C-Jun is a component of the transcription factor AP-1 that binds and activates transcription at TRE/AP-1 elements. The transcriptional activity of c-Jun is regulated by phosphorylation at Ser63 and Ser73 (1,2). Extracellular signals including growth factors, transforming oncoproteins and UV irradiation stimulate phosphorylation of c-Jun at Ser63/73 and activate c-Jun dependent transcription. Mutation of Ser63/73 renders c-Jun nonresponsive to mitogenic and stress induced signaling pathways. The MAP kinase homologue, SAPK/JNK, binds to the N-terminal region of c-Jun and phosphorylates c-Jun at Ser63/73. In addition, the activity of SAPK/JNK is stimulated by the same signals that activate c-Jun (3,4). Nonphosphorylated c-Jun (Ser63) II Cell Extracts: Total cell extracts from NIH/3T3 cells, prepared without treatment, serve as a negative control.
Kit Compontents:
C5815-08A Non-phosphorylated c-Jun control extract. 1x150ul Supplied as a liquid in 62.5 mM Tris-HCl, pH 6.8, 2% SDS, 10% glycerol, 50 mM DTT, 0.01% phenol red.

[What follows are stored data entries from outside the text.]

(** *** Splits and the log *)

Lemma typed_glob_next n g : typed_glob g -> is_i32 n -> typed_glob (set_global_region_id n g).
Proof. intros [G1 G2 G3] Hn. split; cbn; auto. Qed.

Lemma partial_fresh fuel : forall w (Q : Z -> world -> Prop), typed_world w ->
  (forall nr w', is_i32 nr -> typed_world w' -> Q nr w') -> partial (fresh_region_id fuel) Q w.
Proof.
  induction fuel as [|fuel IH]; intros w Q Hw HQ; cbn [fresh_region_id]; [exact I|].
  apply partial_bind, partial_gets. pose proof (tg_next _ (tw_glob _ Hw)) as Hn.
  apply partial_bind, partial_upd_glob; [exact Hw|intros g Hg; apply typed_glob_next; [exact Hg|apply i32_range]|].
  intros w1 Hw1. apply partial_bind, partial_gets. destruct (st_sessions (glob w1)) as [n|]; [|exact I].
  apply partial_bind. unfold jump_target. destruct (JumpConsistentHash _ _) as [b|]; [|exact I]. apply partial_ret.
  apply partial_bind, partial_gets. destruct (u64 b =? global_id (ctx w1)); [apply IH; assumption|].
  apply partial_ret, HQ; assumption.
Qed.

Lemma typed_mk_key l h : typed_key (mk_RegionKey l h).
Proof. split; apply u64_range. Qed.

Lemma typed_new_region rid s e : is_i32 rid -> typed_key s -> typed_key e -> typed_region (new_ServerRegion rid s e).
Proof. intros H1 H2 H3. unfold typed_region. cbn. assert (is_i32 0) by (unfold is_i32; lia). tauto. Qed.

Lemma partial_maybe_split fuel rid w (Q : unit -> world -> Prop) :
  typed_world w -> (forall w', typed_world w' -> Q tt w') -> partial (maybe_split fuel rid) Q w.
Proof.
  intros Hw HQ. apply partial_bind, partial_region_at; [exact Hw|]. intros r0 _ _.
  destruct (_ && _); [|apply partial_ret, HQ, Hw].
  apply partial_bind, partial_upd_region; [exact Hw|intros r Hr; exact Hr|]. intros w1 Hw1.
  apply partial_bind, partial_region_at; [exact Hw1|]. intros r _ Hr.
  destruct (over_threshold r); [|apply partial_ret, HQ, Hw1].
  apply partial_bind, partial_fresh; [exact Hw1|]. intros nr w2 Hnr Hw2.
  apply partial_bind, partial_upd_ctx; [exact Hw2| |].
  { intros c Hc. apply map_insert_typed; [exact Hc|]. intros x [= <-]. split; [exact Hnr|].
    pose proof (typed_new_region nr _ _ Hnr (typed_mk_key 0 (u64 (Z.shiftr (key_hi (end_key r)) 1 + 1)))
      (typed_mk_key 0 (key_hi (end_key r)))) as Hnew.
    unfold typed_region in Hr, Hnew |- *. cbn in Hnew |- *. tauto. }
  intros w3 Hw3. apply partial_bind, partial_gets. apply partial_upd_glob; [exact Hw3| |exact HQ].
  intros g [G1 G2 G3]. split; cbn; auto. intros tid rid'. rewrite elem_of_app, list_elem_of_singleton.
  intros [H|[= -> ->]]; [auto|]. split; [apply (tc_ids _ (tw_ctx _ Hw3))|exact Hnr].
Qed.

Lemma partial_log j rid del p f st i w (Q : unit -> world -> Prop) :
  typed_world w -> (forall w', typed_world w' -> Q tt w') -> partial (log_if_split j rid del p f st i) Q w.
Proof.
  intros Hw HQ. assert (forall k v w (Q : unit -> world -> Prop), typed_world w ->
    (forall w', typed_world w' -> Q tt w') ->
    partial (log_put k v) Q w) as Hput.
  { intros k v w1 R Hw1 HR. apply partial_bind, partial_gets. destruct (rocks_put _ k v) as [ok db].
    apply partial_bind, partial_upd_ctx; [exact Hw1|intros c [C1 C2 C3 C4]; split; cbn; auto|]. intros w2 Hw2.
    apply partial_assert, HR, Hw2. }
  apply partial_bind, partial_region_at; [exact Hw|]. intros r _ _. apply partial_when; [|apply HQ, Hw].
  apply partial_bind, partial_region_at; [exact Hw|]. intros r' _ _.
  apply partial_bind, partial_upd_region; [exact Hw| |].
  { intros x Hx. pose proof (i32_range (log_id x + 1)). unfold typed_region in *. cbn. tauto. }
  intros w1 Hw1. destruct del; [|destruct st as [st|]; [|exact I]]; apply partial_bind, partial_assert, Hput;
    assumption.
Qed.

(** *** Inode numbers *)

Lemma partial_next w (Q : Z -> world -> Prop) :
  typed_world w -> (forall i, is_u64 i -> Q i w) -> partial (gets (fun w => alloc_inode (ctx w))) Q w.
Proof. intros Hw HQ. apply partial_gets, HQ, (tc_ids _ (tw_ctx _ Hw)). Qed.

Lemma partial_alloc n w (Q : unit -> world -> Prop) :
  typed_world w -> (forall w', typed_world w' -> Q tt w') -> partial (upd_ctx (set_alloc_inode (u64 n))) Q w.
Proof.
  intros Hw. apply partial_upd_ctx; [exact Hw|]. intros c [(C1 & C2 & _) C4 C5 C6]. split; cbn; auto using u64_range.
Qed.

Lemma lor_u64 a b : is_u64 a -> is_u64 b -> is_u64 (Z.lor a b).
Proof.
  unfold is_u64. intros Ha Hb. split; [apply Z.lor_nonneg; lia|].
  destruct (Z.eq_dec (Z.lor a b) 0) as [->|Hne]; [lia|].
  apply Z.log2_lt_pow2; [pose proof (proj2 (Z.lor_nonneg a b)); lia|].
  rewrite Z.log2_lor by lia. apply Z.max_lub_lt.
  - destruct (Z.eq_dec a 0) as [->|]; [reflexivity|]. apply Z.log2_lt_pow2; lia.
  - destruct (Z.eq_dec b 0) as [->|]; [reflexivity|]. apply Z.log2_lt_pow2; lia.
Qed.

Lemma partial_pinode h i w (Q : unit -> world -> Prop) :
  typed_world w -> is_u64 i -> (forall w', typed_world w' -> Q tt w') ->
  partial (upd_ctx (fun c => set_pinode_table (pinode_table_insert h i (pinode_table c)) c)) Q w.
Proof.
  intros Hw Hi. apply partial_upd_ctx; [exact Hw|]. intros c [C1 C2 C3 C4]. split; cbn; auto.
  intros k s x. unfold pinode_table_insert. rewrite lookup_insert_Some. intros [[<- <-]|[_ Hs]]; [|eauto].
  rewrite elem_of_union, elem_of_singleton. intros [->|Hx]; [exact Hi|].
  destruct (pinode_table c !! h) as [s|] eqn:Es; cbn in Hx; [eauto|set_solver].
Qed.

(** *** Handlers *)

Ltac tstep :=
  match goal with
  | |- partial (bind _ _) _ _ => apply partial_bind
  | |- partial (ret _) _ _ => apply partial_ret
  | |- partial (raise _) _ _ => exact I
  | |- partial (region_at _) _ _ => apply partial_region_at; [assumption|intros ? ? ?]
  | |- partial (when_ _ _) _ _ => apply partial_when
  | |- partial (check_region_status _) _ _ => apply partial_status; intros ?
  | |- partial (convert_status_to_resptype _) _ _ => apply partial_convert; intros ?
  | |- partial (fname_slice _) _ _ => apply partial_slice; [assumption|intros ? ?]
  | |- partial (kv_num_add _ _) _ _ => apply partial_kv_num_add; [assumption|intros ? ?]
  | |- partial (maybe_split _ _) _ _ => apply partial_maybe_split; [assumption|intros ? ?]
  | |- partial (log_if_split _ _ _ _ _ _ _) _ _ => apply partial_log; [assumption|intros ? ?]
  | |- partial (enqueue_response _) _ _ => apply partial_response; [assumption| |intros ? ?]
  | |- partial (kv_get (fun db => GetFileInode db _ _ _)) _ _ => apply partial_GetFileInode;
    [assumption| | |intros ? ? ?]
  | |- partial (kv_get (fun db => GetStat db _ _)) _ _ => apply partial_GetStat; [assumption| | |intros ? ? ?]
  | |- partial (kv_put (fun db => DeleteFileInode db _ _ _)) _ _ => apply partial_DeleteFileInode;
    [assumption| | |intros ? ? ? ? ?]
  | |- partial (kv_put (fun db => InsertFileInode db _ _ _)) _ _ =>
      apply partial_kv_write; [assumption|intros ? ?; apply InsertFileInode_typed; [assumption| |assumption|]|
        intros ? ? ?]
  | |- partial (kv_put (fun db => InsertStat db _ _)) _ _ =>
      apply partial_kv_write; [assumption|intros ? ?; apply InsertStat_typed; [assumption| |]|intros ? ? ?]
  | |- partial (kv_put (fun db => UpdateStat db _ _)) _ _ =>
      apply partial_kv_write; [assumption|intros ? ?; apply UpdateStat_typed; [assumption| |]|intros ? ? ?]
  | |- partial (kv_put (fun db => DeleteStat db _)) _ _ =>
      apply partial_kv_write; [assumption|intros ? ?; apply DeleteStat_typed; [assumption|]|intros ? ? ?]
  | |- partial (upd_ctx (fun c => set_pinode_table (pinode_table_insert _ _ (pinode_table c)) c)) _ _ =>
      apply partial_pinode; [assumption| |intros ? ?]
  | |- partial (gets (fun w => alloc_inode (ctx w))) _ _ => apply partial_next; [assumption|intros ? ?]
  | |- partial (upd_ctx (set_alloc_inode (u64 _))) _ _ => apply partial_alloc; [assumption|intros ? ?]
  | |- partial (if ?b then _ else _) _ _ => destruct b
  | |- typed_world _ => assumption
  | |- is_u64 _ => assumption
  | |- stat_in_range _ => assumption
  end.

Context (j : junk) (old : stale) (Hj : typed_junk j) (Hold : typed_stale old).

Ltac tdone := unfold typed_resp, typed_stat_resp, stat_in_range in *; cbn in *; tauto.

C5815-0B Phosphorylated c-Jun control extract.1x150ul Supplied as a liquid in 62.5 mM Tris-HCl, pH 6.8, 2% SDS, 10% glycerol, 50 mM DTT, 0.01% bromophenol blue
Applications:
Suitable for use in Western Blot. Other applications not tested.
Recommended Dilution:
Western Blot: As controls, use15ul of C5815-08A non-phosphorylated and C5815-08B phosphorylated c-Jun control extracts.
Optimal dilutions to be determined by the researcher.
Storage and Stability:
May be stored at 4 degrees C for short-term only. For long-term storage, aliquot and store at -20 degrees C. Aliquots are stable for at least 6 months at -20 degrees C. For maximum recovery of product, centrifuge the original vial after thawing and prior to removing the cap. Further dilutions can be made in assay buffer.